Susan Clayton, PhD
Susan Clayton is Whitmore-Williams Professor of Psychology at the College of Wooster in Wooster, Ohio. Dr. Clayton is author or editor of a number of books, including Conservation Psychology: Understanding and Promoting Human Care for Nature (with Gene Myers; 2nd edition 2015). Her Ph.D., from Yale University, is in social psychology. Her research focuses on the human relationship with the natural world, how it is socially constructed, and how it can be utilized to promote environmental concern; she is also involved in identifying ways in which individuals and communities are affected by climate change and how they can become more resilient.
Dr. Clayton will expand our horizons in her keynote address, Psychology and Sustainability: Healthy People, Healthy Planet, where she will speak on the role of psychology in sustainability. Based on a wide range of research, Dr. Clayton will discuss the impacts of environmental threats on psychological well-being and how these impacts differentially affect diverse populations. She will also describe some factors that influence people’s responses to environmental issues. After reviewing the importance of feeling a personal connection to the environment, she will describe ways to promote such a connection. Dr. Clayton’s workshop, Psychology and Sustainability: Making the Connection, is designed to help highlight how sustainability might affect psychologists’ professional work as well as their personal behavior.

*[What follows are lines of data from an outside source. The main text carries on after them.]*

Lemma entered_trackers x a :
  a ∈ default [] (gather (tracker_moves w E ++ transaction_address_entries (bk_hash best) (bk_transactions best)) !! x) ↔
  located by_tracker B' entering x a.
Proof.
  rewrite gather_elem. setoid_rewrite elem_of_app. split.
  - intros (v & [Hin|Hin] & Ha).
    + destruct (proj1 (moved_trackers E x a HE)) as [? ?]; [apply gather_elem; eauto|]. by split; [left|].
    + apply tracker_entries_elem in Hin as (a' & -> & Hb & t & Ht & Hx). apply list_elem_of_singleton in Ha as ->.
      split; [by right|]. exists best, t. by rewrite Hb.
  - intros Hx. destruct (proj1 Hx) as [Ha|Ha].
    + destruct (proj1 (gather_elem (tracker_moves w E) x a)) as (v & ? & ?); [|by exists v; auto].
      apply moved_trackers; [done|]. by split; [|apply Hx].
    + exists [a]. split; [right|by apply list_elem_of_singleton]. apply tracker_entries_elem. exists a. split; [done|]. split; [done|].
      destruct Hx as (_ & b & t & Hb & Ht & Hk). rewrite Ha, Hbest in Hb. injection Hb as <-. by exists t.
Qed.

(** What an update leaves under a tracker. *)
Lemma updated_entry stored added removed x v :
  updated_addresses stored added removed !! x = Some v →
  v = match updated_address stored added removed x with [] => None | address => Some address end.
Proof.
  unfold updated_addresses. intros (y & _ & Hy)%lookup_set_to_map; [|by intros ? ? ? ? [= ->]]. by injection Hy as -> ->.
Qed.

Lemma updated_nonempty stored added removed x :
  stored !! x ≠ Some [] → take_pending (updated_addresses stored added removed) stored !! x ≠ Some [].
Proof.
  intros Hne. rewrite take_pending_lookup. destruct (updated_addresses stored added removed !! x) as [v|] eqn:Hv; [|done].
  apply updated_entry in Hv as ->. by destruct (updated_address stored added removed x).
Qed.

Lemma updated_address_elem stored added removed x a :
  a ∈ updated_address stored added removed x ↔
  (a ∈ default [] (stored !! x) ∧ a ∉ default [] (removed !! x)) ∨ a ∈ default [] (added !! x).
Proof.
  pose proof (not_elem_of_nil a). unfold updated_address. destruct (added !! x) as [ad|], (removed !! x) as [re|]; simpl;
    rewrite ?addresses_add_elem, ?addresses_sub_elem; tauto.
Qed.
(* ===== verification/BlockChainScenario.v ===== *)
(** Runs of the chain of blocks: a branch whose transactions are found under other addresses once a heavier one overtakes it, and two
    invoices with one tracker in one block. *)
From Stdlib Require Import NArith Lia.
From stdpp Require Import base gmap list numbers.
From S2P Require Import TmWorker.
From S2P Require Import Prelude Types Crypto Rlp RlpImpls RlpCompress TxRlp TxHash StakeSpec Header HeaderChain HeaderChainFacts.
From S2P Require Import HeaderChainStep.
From S2P Require Import HeaderChainProps HeaderChainScenario BlockChain BlockChainFacts BlockIndex BlockChainStep BlockChainProps BlockChainRuns.

Local Open Scope N_scope.

Module BlockChainWitness.
Import HeaderChainWitness.
#[local] Existing Instances crypto laws.

(** * A test of the calls *)

(** The hashes on the chain of a block. *)
Definition chain_list (D : gmap H256 BlockDetails) (h : H256) : list H256 :=
  match D !! h with Some d => omap (λ k, anc D k h) (seq 0 (S (N.to_nat (bd_number d)))) | None => [] end.

Lemma on_chain_list D h x : on_chain D h x → x ∈ chain_list D h.
Proof.
  intros (d & k & Hd & Hk & Hx). unfold chain_list. rewrite Hd. apply list_elem_of_omap. exists k. split; [|done]. apply elem_of_seq. lia.
Qed.

(** The transactions of the blocks, with their places. *)
Definition placed (B : gmap H256 Block) (l : list H256) : list (H256 * TransactionAddress) :=
  concat ((λ h, match B !! h with
    | Some b => imap (λ i t, (utx_hash t, {| ta_block_hash := h; ta_index := N.of_nat i |})) (bk_transactions b)
    | None => [] end) <$> l).
Definition once_test (B : gmap H256 Block) (l : list H256) : bool :=
  let all := placed B l in
  forallb (λ p, forallb (λ q, bool_decide (p.1 = q.1 → p.2 = q.2)) all) all.

Lemma located_placed B C l x a : (∀ h, C h → h ∈ l) → located by_hash B C x a → (x, a) ∈ placed B l.
Proof.
  intros Hl (Ha & b & t & Hb & Ht & [= <-]). apply elem_of_concat. eexists. split; [|apply list_elem_of_fmap; exists (ta_block_hash a); split; [done|by apply Hl]].
  rewrite Hb. apply list_elem_of_lookup. exists (N.to_nat (ta_index a)). rewrite list_lookup_imap, Ht. simpl. rewrite N2Nat.id. by destruct a.
Qed.

Lemma once_test_ok B C l : (∀ h, C h → h ∈ l) → once_test B l = true → once B C.
Proof.
  intros Hl Ht x a a' Ha Ha'. unfold once_test in Ht. rewrite forallb_forall in Ht.
  specialize (Ht (x, a)). rewrite forallb_forall in Ht. specialize (Ht ltac:(by apply list_elem_of_In, (located_placed B C))).
  specialize (Ht (x, a') ltac:(by apply list_elem_of_In, (located_placed B C))). apply bool_decide_eq_true in Ht. by apply Ht.
Qed.

Definition block_test (rule : BestRule) (t : ChainTree) (b : Block) (allowed_height : BlockNumber) : bool :=
  let D := ht_details (tree_insert rule (bk_header b) allowed_height (ct_tree t)) in
  arrival_test rule (ct_headers t) (bk_header b) allowed_height && arrival_test rule (ct_tree t) (bk_header b) allowed_height &&
  match ct_seen t !! bk_hash b with Some bytes => bool_decide (bytes = bk_header_bytes b) | None => true end &&
  once_test (<[bk_hash b := b]> (ct_blocks t)) (chain_list D (bk_hash b)).

(** A block that is committed on the best block and on the best header. *)
Definition final_test (t : ChainTree) (hash : H256) : bool := child_test (ct_tree t) hash && child_test (ct_headers t) hash.

Definition block_call_test (rule : BestRule) (t : ChainTree) (call : BlockCall) : bool :=
  match call, rule with
  | HeaderComes h a, _ => arrival_test rule (ct_headers t) h a
  | BlockComes b _ a, _ => block_test rule t b a
  | BlockFinal hash, ParentIsBest => final_test t hash
  | BlockFinal _, ProposalIsBest => false
  end.
Fixpoint block_calls_test (rule : BestRule) (t : ChainTree) (calls : list BlockCall) : bool :=
  match calls with
  | [] => true
  | call :: calls => block_call_test rule t call && block_calls_test rule (chain_tree_call rule t call) calls
  end.
Definition good_call (call : BlockCall) : Prop :=
  match call with BlockComes b _ _ => good_block b ∧ memo_ok (bk_header b) | _ => True end.

Lemma final_test_ok t hash : final_test t hash = true → block_admissible ParentIsBest t (BlockFinal hash).
Proof.
  unfold final_test. rewrite andb_true_iff. intros [Hc Hh]. split; [done|]. apply child_test_ok in Hh. unfold child_test in Hc.
  destruct (ht_details (ct_tree t) !! hash) as [d|] eqn:Hd; [|done].
  destruct (ht_details (ct_tree t) !! ht_best (ct_tree t)) as [dbest|] eqn:Hb; [|done].
  destruct (ht_details (ct_tree t) !! ht_proposal (ct_tree t)) as [dprop|] eqn:Hp; [|done].
  rewrite !andb_true_iff, N.ltb_lt, N.leb_le, bool_decide_eq_true in Hc. destruct Hc as [[Hpos Hle] Hpar].
  exists d, dbest, dprop. split_and!; [done..|]. by left.
Qed.

Lemma block_call_test_ok rule t call : good_call call → block_call_test rule t call = true → block_admissible rule t call.
Proof.
  destruct call as [h a|b inv a|hash]; intros Hg Ht; simpl in Ht.
  - by apply arrival_test_ok.
  - destruct Hg as [Hg Hmemo]. split; [done|]. split; [done|]. right. unfold block_test in Ht. rewrite !andb_true_iff in Ht. destruct Ht as [[[H1 H2] H3] H4].
    split; [by apply arrival_test_ok|]. split; [by apply arrival_test_ok|]. split.
    + intros bytes Hb. rewrite Hb in H3. by apply bool_decide_eq_true in H3.
    + eapply once_test_ok; [|exact H4]. apply on_chain_list.
  - destruct rule; [done|by apply final_test_ok].
Qed.

Lemma block_calls_test_ok rule calls t : Forall good_call calls → block_calls_test rule t calls = true → all_block_admissible rule t calls.
Proof.
  revert t. induction calls as [|call calls IH]; intros t Hg; [done|]. apply list.Forall_cons in Hg as [Hc Hcs]. simpl. rewrite andb_true_iff.
  intros [H1 H2]. split; [by apply block_call_test_ok|by apply IH].
Qed.

(** * Blocks *)

Definition signed (seq : N) (action : Action.t) : UnverifiedTransaction :=
  UnverifiedTransaction_new {| tx_seq := seq; tx_fee := 10; tx_network_id := [116; 99]; tx_action := action |} (replicate 65 3).
Definition pay (seq : N) : UnverifiedTransaction := signed seq (Action.Pay (replicate 20 7) 5).
(** A transaction with a tracker. *)
Definition wrap : UnverifiedTransaction := signed 9 (Action.WrapCCC 0 (replicate 20 4) [] 6 (replicate 20 8)).

Definition block (h : Header) (txs : list UnverifiedTransaction) : Block := {| bk_header := h; bk_seals := []; bk_transactions := txs |}.

Lemma good_signed seq action : seq < u64_size → wf Action_codec action → good_tx (signed seq action).
Proof. intros Hs Ha. split; [|done]. split_and!; [done|done| |done]. repeat constructor; done. Qed.

Lemma good_block_of h txs : header_test h = true → Forall good_tx txs → (len (block_bytes (block h txs)) <? u32_size) = true →
  good_block (block h txs).
Proof. intros Hh%header_test_ok Ht Hf%N.ltb_lt. split; [apply Hh|done]. Qed.

Ltac good_txs := repeat (apply list.Forall_cons; split; [apply good_signed; [done|by vm_compute]|]); by apply list.Forall_nil.
Ltac good_calls :=
  repeat (apply list.Forall_cons; split;
    [first [exact I|split; [apply good_block_of; [vm_compute; reflexivity|good_txs|vm_compute; reflexivity]|exact I]]|]);
  by apply list.Forall_nil.

Definition root_block : Block := block genesis [].
Lemma root_genesis : genesis_block root_block.
Proof. split; [|done]. apply good_block_of; [vm_compute; reflexivity|good_txs|vm_compute; reflexivity]. Qed.

(** Tendermint, as with the headers: of two blocks of height 2 the first is committed, and the chain goes on from the second, which has
    the transaction [wrap] as well, at another place. *)
Definition A1 : Block := block a1 [pay 0].
Definition A2 : Block := block a2 [wrap].
Definition B2 : Block := block b2 [pay 1; wrap].
Definition B3 : Block := block b3 [pay 2].
Definition bft_blocks : list BlockCall :=
  [HeaderComes a1 0; BlockComes A1 [] 0; BlockComes A2 [] 1; BlockComes B2 [] 2; BlockFinal (bk_hash A2); BlockComes B3 [] 3].

Lemma bft_blocks_good : Forall good_call bft_blocks.
Proof. good_calls. Qed.

Lemma block_chain_indexed_witness :
  ∃ s0 routes s s1, genesis_chain root_block = Ok s0 ∧ map_st (block_call ParentIsBest) bft_blocks s0 = (Ok routes, s) ∧
    restarted_chain root_block s = Ok s1 ∧
    let t := foldl (chain_tree_call ParentIsBest) (genesis_tree root_block) bft_blocks in
    chain_list (ht_details (ct_tree t)) (ht_best (ct_tree t)) = [bk_hash B2; bk_hash A1; bk_hash root_block] ∧
    answers_chain s t ∧ answers_chain s1 t.
Proof.
  destruct (block_chain_indexed ParentIsBest root_block bft_blocks) as (s0 & routes & s & s1 & E0 & E & E1 & Ha).
  - apply root_genesis.
  - apply block_calls_test_ok; [apply bft_blocks_good|vm_compute; reflexivity].
  - exists s0, routes, s, s1. do 3 (split; [assumption|]). split; [vm_compute; reflexivity|exact Ha].
Defined.

(** The default rule: a branch of two blocks is overtaken by a heavier one, block by block. *)
Definition D1 : Block := block d1 [pay 0; wrap].
Definition D2 : Block := block d2 [pay 1].
Definition E1 : Block := block e1 [wrap].
Definition E2 : Block := block e2 [pay 1; pay 0].
Definition first_blocks : list BlockCall := [BlockComes D1 [] 0; BlockComes D2 [] 0].
Definition heavier_blocks : list BlockCall := [BlockComes E1 [] 0; BlockComes E2 [] 0].

Lemma first_blocks_good : Forall good_call first_blocks.
Proof. good_calls. Qed.
Lemma heavier_blocks_good : Forall good_call heavier_blocks.
Proof. good_calls. Qed.

Lemma enacted_retracted_exact_witness :
  let t0 := foldl (chain_tree_call ProposalIsBest) (genesis_tree root_block) first_blocks in
  let t := foldl (chain_tree_call ProposalIsBest) t0 heavier_blocks in
  chain_list (ht_details (ct_tree t0)) (ht_best (ct_tree t0)) = [bk_hash D2; bk_hash D1; bk_hash root_block] ∧
  chain_list (ht_details (ct_tree t)) (ht_best (ct_tree t)) = [bk_hash E2; bk_hash E1; bk_hash root_block] ∧
  ∃ s0 routes0 s routes s', genesis_chain root_block = Ok s0 ∧ map_st (block_call ProposalIsBest) first_blocks s0 = (Ok routes0, s) ∧
    map_st (block_call ProposalIsBest) heavier_blocks s = (Ok routes, s') ∧
    ∀ hash, match enacted_retracted routes !! hash with
      | Some true => best_chain t hash
      | Some false => ¬ best_chain t hash
      | None => best_chain t hash ↔ best_chain t0 hash
      end.
Proof.
  cbv zeta. split; [vm_compute; reflexivity|]. split; [vm_compute; reflexivity|].
  apply (enacted_retracted_exact ProposalIsBest root_block first_blocks heavier_blocks).
  - apply root_genesis.
  - apply block_calls_test_ok; [apply first_blocks_good|vm_compute; reflexivity].
  - apply block_calls_test_ok; [apply heavier_blocks_good|vm_compute; reflexivity].
  - repeat constructor.
Defined.
End BlockChainWitness.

Please join GPA in welcoming Dr. Clayton to Georgia!
Doug Walter, JD
Doug Walter, J.D. is the Associate Executive Director for Government Relations for the American Psychological Association Practice Organization. He has served as Legislative and Regulatory Counsel since 1995 and has represented psychologists before Congress and regulatory agencies since 1991. Mr. Walter participated in development of President Clinton’s Health Security Act in 1993. He helped draft the Bipartisan Consensus Managed Care Improvement Act, sponsored by Congressmen John D. Dingell and Charlie Norwood, which passed the House of Representatives in 1999. Mr. Walter was a principle negotiator in discussions between mental health and insurance advocates that led to passage of the Paul Wellstone and Pete Domenici Mental Health Parity and Addiction Treatment Act of 2008. He helped formulate the privacy protections in the Health Insurance Portability and Accountability Act Privacy Rule and in the Health Information Technology for Economic and Clinical Health Act of 2009, and he is a leading health privacy advocate in Washington, DC. In 2008 Walter was chosen by the Senate Health, Education, Labor & Pensions Committee to represent the mental health and substance use communities in public “stakeholders” meetings to develop, and he drafted portions of the legislation that was enacted into law as the Affordable Care Act of 2010.
Mr. Walter received a B.A. in Economics and in Music from the College of William and Mary and a J.D. from the Pennsylvania State University (The Dickinson School of Law).